- _ACTIVITY_
Once you reach the line containing "Lemma resetAddrConn_ok tid" in the data below, restate each line word for word up to and including the one containing "apply (new_ac_ok tid".
┌──
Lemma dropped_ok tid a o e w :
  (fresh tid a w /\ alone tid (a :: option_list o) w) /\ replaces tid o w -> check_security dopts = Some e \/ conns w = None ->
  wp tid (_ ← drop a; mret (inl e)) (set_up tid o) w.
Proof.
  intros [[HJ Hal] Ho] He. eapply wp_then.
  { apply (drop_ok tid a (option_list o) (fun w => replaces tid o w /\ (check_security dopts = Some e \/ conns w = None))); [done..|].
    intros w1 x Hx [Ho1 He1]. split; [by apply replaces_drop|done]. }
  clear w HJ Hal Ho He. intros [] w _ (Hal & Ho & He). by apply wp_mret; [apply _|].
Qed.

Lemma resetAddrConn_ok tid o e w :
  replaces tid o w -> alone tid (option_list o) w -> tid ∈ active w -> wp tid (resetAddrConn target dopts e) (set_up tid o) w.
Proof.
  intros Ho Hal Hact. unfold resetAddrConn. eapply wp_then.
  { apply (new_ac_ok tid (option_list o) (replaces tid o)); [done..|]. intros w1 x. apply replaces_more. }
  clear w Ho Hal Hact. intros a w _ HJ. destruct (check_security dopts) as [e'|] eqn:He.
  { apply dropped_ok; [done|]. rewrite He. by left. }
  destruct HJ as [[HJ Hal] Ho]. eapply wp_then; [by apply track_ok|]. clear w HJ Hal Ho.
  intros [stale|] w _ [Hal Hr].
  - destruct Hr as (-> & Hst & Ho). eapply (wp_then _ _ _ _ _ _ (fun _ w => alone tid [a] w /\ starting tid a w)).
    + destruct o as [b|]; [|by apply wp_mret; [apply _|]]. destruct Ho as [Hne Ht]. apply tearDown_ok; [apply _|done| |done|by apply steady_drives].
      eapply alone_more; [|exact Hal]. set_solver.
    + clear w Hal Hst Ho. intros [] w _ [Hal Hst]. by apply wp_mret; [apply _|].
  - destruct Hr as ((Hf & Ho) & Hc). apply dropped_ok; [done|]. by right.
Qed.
└──
┌──
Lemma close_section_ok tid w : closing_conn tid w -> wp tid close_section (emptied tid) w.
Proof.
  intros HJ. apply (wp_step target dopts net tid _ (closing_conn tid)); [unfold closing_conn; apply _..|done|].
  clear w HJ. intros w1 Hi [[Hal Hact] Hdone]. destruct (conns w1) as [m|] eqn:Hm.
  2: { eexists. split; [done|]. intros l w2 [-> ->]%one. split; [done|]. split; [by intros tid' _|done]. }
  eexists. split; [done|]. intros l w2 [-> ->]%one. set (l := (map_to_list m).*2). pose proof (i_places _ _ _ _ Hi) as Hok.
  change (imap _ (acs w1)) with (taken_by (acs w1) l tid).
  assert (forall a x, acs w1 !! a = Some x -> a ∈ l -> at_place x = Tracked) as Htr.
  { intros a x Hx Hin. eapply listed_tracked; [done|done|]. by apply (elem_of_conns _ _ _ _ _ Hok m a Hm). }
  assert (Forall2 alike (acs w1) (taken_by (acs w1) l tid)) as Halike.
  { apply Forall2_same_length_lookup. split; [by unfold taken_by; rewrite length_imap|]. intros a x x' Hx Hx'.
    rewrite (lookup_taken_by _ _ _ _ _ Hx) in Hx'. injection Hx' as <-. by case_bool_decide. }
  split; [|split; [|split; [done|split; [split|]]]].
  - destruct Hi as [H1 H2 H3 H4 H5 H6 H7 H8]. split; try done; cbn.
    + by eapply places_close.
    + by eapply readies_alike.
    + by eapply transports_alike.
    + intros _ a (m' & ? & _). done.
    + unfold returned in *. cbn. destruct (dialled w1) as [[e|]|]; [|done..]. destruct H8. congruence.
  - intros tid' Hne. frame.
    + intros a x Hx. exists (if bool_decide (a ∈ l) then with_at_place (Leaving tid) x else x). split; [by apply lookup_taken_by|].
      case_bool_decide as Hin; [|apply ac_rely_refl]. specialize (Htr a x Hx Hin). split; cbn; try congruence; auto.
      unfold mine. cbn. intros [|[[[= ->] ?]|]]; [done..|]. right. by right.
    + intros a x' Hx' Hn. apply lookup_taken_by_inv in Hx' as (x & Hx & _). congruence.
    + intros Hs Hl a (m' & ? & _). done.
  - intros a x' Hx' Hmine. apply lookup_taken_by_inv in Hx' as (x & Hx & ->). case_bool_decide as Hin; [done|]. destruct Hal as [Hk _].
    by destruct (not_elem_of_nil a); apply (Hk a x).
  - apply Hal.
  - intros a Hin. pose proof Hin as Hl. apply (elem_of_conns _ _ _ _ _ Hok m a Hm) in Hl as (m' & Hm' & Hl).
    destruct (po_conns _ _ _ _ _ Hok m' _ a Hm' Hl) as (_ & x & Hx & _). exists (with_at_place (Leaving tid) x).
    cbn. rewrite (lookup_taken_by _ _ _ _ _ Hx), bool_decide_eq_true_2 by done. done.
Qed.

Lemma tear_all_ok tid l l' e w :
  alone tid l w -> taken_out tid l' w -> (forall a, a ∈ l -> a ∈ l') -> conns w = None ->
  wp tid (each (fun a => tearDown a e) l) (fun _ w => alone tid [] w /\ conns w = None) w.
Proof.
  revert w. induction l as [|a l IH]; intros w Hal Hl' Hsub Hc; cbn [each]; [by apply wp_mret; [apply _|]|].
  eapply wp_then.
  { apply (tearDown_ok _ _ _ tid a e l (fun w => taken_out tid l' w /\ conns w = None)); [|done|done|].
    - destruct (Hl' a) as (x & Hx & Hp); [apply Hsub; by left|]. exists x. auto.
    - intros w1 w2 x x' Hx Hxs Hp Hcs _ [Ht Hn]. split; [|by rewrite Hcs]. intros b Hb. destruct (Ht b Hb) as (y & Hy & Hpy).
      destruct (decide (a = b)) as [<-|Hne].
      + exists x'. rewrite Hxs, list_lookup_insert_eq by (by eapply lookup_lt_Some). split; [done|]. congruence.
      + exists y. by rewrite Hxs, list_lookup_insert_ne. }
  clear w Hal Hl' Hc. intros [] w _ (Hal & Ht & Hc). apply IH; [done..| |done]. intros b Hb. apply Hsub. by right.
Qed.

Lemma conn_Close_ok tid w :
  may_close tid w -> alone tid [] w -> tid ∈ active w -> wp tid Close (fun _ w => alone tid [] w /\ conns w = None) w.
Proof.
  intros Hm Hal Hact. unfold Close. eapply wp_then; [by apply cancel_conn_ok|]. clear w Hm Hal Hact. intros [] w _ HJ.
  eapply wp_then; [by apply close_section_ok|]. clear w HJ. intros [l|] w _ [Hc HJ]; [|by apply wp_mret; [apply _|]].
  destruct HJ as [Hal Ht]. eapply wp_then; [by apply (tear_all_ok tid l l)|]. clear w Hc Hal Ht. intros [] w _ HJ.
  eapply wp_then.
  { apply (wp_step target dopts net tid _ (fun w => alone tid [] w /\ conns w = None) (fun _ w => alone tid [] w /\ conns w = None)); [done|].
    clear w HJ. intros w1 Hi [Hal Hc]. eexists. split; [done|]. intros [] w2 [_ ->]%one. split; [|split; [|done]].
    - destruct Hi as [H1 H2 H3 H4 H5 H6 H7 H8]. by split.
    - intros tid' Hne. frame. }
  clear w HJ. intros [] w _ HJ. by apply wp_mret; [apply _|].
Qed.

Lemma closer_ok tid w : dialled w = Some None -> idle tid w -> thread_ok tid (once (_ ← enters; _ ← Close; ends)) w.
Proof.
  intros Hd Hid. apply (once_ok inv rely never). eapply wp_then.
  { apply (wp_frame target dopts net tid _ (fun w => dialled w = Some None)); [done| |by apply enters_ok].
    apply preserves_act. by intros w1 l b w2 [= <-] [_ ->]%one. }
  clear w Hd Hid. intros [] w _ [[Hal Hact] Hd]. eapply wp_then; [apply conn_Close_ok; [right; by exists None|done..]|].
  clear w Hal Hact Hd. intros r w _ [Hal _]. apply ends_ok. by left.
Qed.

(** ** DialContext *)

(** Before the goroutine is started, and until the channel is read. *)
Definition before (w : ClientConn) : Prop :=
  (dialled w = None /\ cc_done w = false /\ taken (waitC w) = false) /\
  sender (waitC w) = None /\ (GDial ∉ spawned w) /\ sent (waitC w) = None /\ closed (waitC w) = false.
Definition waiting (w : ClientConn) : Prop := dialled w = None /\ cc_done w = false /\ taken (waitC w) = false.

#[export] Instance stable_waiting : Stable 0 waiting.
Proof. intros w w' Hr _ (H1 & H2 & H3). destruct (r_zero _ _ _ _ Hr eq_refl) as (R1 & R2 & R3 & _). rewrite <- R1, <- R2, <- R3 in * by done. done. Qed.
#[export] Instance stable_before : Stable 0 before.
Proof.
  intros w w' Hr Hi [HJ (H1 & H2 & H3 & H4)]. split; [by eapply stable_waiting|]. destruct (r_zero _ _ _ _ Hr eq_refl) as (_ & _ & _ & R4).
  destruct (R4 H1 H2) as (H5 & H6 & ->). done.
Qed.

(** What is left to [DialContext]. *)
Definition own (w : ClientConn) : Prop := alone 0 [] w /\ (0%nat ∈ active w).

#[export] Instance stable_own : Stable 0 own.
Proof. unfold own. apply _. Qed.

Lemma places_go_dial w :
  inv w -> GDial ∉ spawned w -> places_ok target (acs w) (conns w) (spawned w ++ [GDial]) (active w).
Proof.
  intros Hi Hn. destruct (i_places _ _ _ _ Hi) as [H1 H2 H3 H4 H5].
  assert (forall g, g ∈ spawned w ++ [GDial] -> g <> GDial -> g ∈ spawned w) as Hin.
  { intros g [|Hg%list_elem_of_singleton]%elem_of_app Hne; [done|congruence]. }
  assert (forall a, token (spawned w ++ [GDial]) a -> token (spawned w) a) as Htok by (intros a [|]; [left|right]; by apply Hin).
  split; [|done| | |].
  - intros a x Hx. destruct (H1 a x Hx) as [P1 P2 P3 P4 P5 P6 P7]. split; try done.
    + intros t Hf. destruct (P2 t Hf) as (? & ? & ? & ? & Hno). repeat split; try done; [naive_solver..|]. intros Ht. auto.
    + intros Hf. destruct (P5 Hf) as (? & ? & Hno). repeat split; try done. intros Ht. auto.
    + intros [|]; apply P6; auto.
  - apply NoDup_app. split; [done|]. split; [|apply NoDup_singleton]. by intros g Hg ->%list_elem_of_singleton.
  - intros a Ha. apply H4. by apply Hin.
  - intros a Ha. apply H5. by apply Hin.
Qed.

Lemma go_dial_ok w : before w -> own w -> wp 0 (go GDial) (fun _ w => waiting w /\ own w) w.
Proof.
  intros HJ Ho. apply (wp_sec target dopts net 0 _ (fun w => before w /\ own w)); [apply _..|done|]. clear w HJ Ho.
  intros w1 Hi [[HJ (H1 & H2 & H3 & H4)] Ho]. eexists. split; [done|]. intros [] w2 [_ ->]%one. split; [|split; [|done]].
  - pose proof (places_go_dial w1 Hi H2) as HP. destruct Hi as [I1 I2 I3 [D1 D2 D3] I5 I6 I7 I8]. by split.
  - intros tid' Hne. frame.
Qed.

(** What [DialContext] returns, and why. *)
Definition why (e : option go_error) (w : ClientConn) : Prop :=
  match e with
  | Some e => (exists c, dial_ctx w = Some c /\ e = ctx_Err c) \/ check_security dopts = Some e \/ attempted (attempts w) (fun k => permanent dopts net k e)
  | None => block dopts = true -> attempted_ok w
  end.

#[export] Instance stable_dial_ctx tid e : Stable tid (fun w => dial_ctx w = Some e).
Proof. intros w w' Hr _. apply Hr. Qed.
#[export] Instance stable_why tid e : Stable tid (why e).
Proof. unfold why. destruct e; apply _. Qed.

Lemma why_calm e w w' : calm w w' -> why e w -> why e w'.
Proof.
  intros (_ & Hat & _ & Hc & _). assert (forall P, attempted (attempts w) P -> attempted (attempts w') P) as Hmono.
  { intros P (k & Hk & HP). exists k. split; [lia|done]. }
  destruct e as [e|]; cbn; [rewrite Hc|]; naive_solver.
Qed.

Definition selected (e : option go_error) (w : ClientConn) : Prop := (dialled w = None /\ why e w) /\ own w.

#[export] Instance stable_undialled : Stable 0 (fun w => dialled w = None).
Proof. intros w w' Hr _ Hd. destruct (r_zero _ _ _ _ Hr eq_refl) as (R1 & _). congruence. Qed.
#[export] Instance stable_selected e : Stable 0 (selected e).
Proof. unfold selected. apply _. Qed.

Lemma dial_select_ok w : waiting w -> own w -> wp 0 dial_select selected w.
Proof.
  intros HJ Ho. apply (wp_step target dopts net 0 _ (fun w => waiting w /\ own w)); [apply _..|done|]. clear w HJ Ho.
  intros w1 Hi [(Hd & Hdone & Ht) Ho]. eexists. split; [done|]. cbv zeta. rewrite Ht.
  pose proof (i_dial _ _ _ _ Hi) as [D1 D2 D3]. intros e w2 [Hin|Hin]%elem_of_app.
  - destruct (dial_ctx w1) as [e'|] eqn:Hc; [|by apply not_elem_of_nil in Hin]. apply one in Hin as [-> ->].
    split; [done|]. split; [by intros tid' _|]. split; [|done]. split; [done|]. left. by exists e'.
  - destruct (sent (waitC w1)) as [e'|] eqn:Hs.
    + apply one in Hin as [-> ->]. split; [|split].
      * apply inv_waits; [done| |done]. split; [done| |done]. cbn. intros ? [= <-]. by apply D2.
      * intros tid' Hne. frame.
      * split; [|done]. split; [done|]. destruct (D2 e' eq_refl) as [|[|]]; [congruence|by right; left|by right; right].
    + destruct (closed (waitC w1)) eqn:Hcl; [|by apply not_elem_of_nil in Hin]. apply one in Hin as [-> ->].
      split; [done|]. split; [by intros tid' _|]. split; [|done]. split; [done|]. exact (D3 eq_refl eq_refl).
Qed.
└──
- _PROBLEM SOLUTION_
Lemma resetAddrConn_ok tid o e w :
  replaces tid o w -> alone tid (option_list o) w -> tid ∈ active w -> wp tid (resetAddrConn target dopts e) (set_up tid o) w.
Proof.
  intros Ho Hal Hact. unfold resetAddrConn. eapply wp_then.
  { apply (new_ac_ok tid (option_list o) (replaces tid o)); [done..|]. intros w1 x. apply replaces_more. }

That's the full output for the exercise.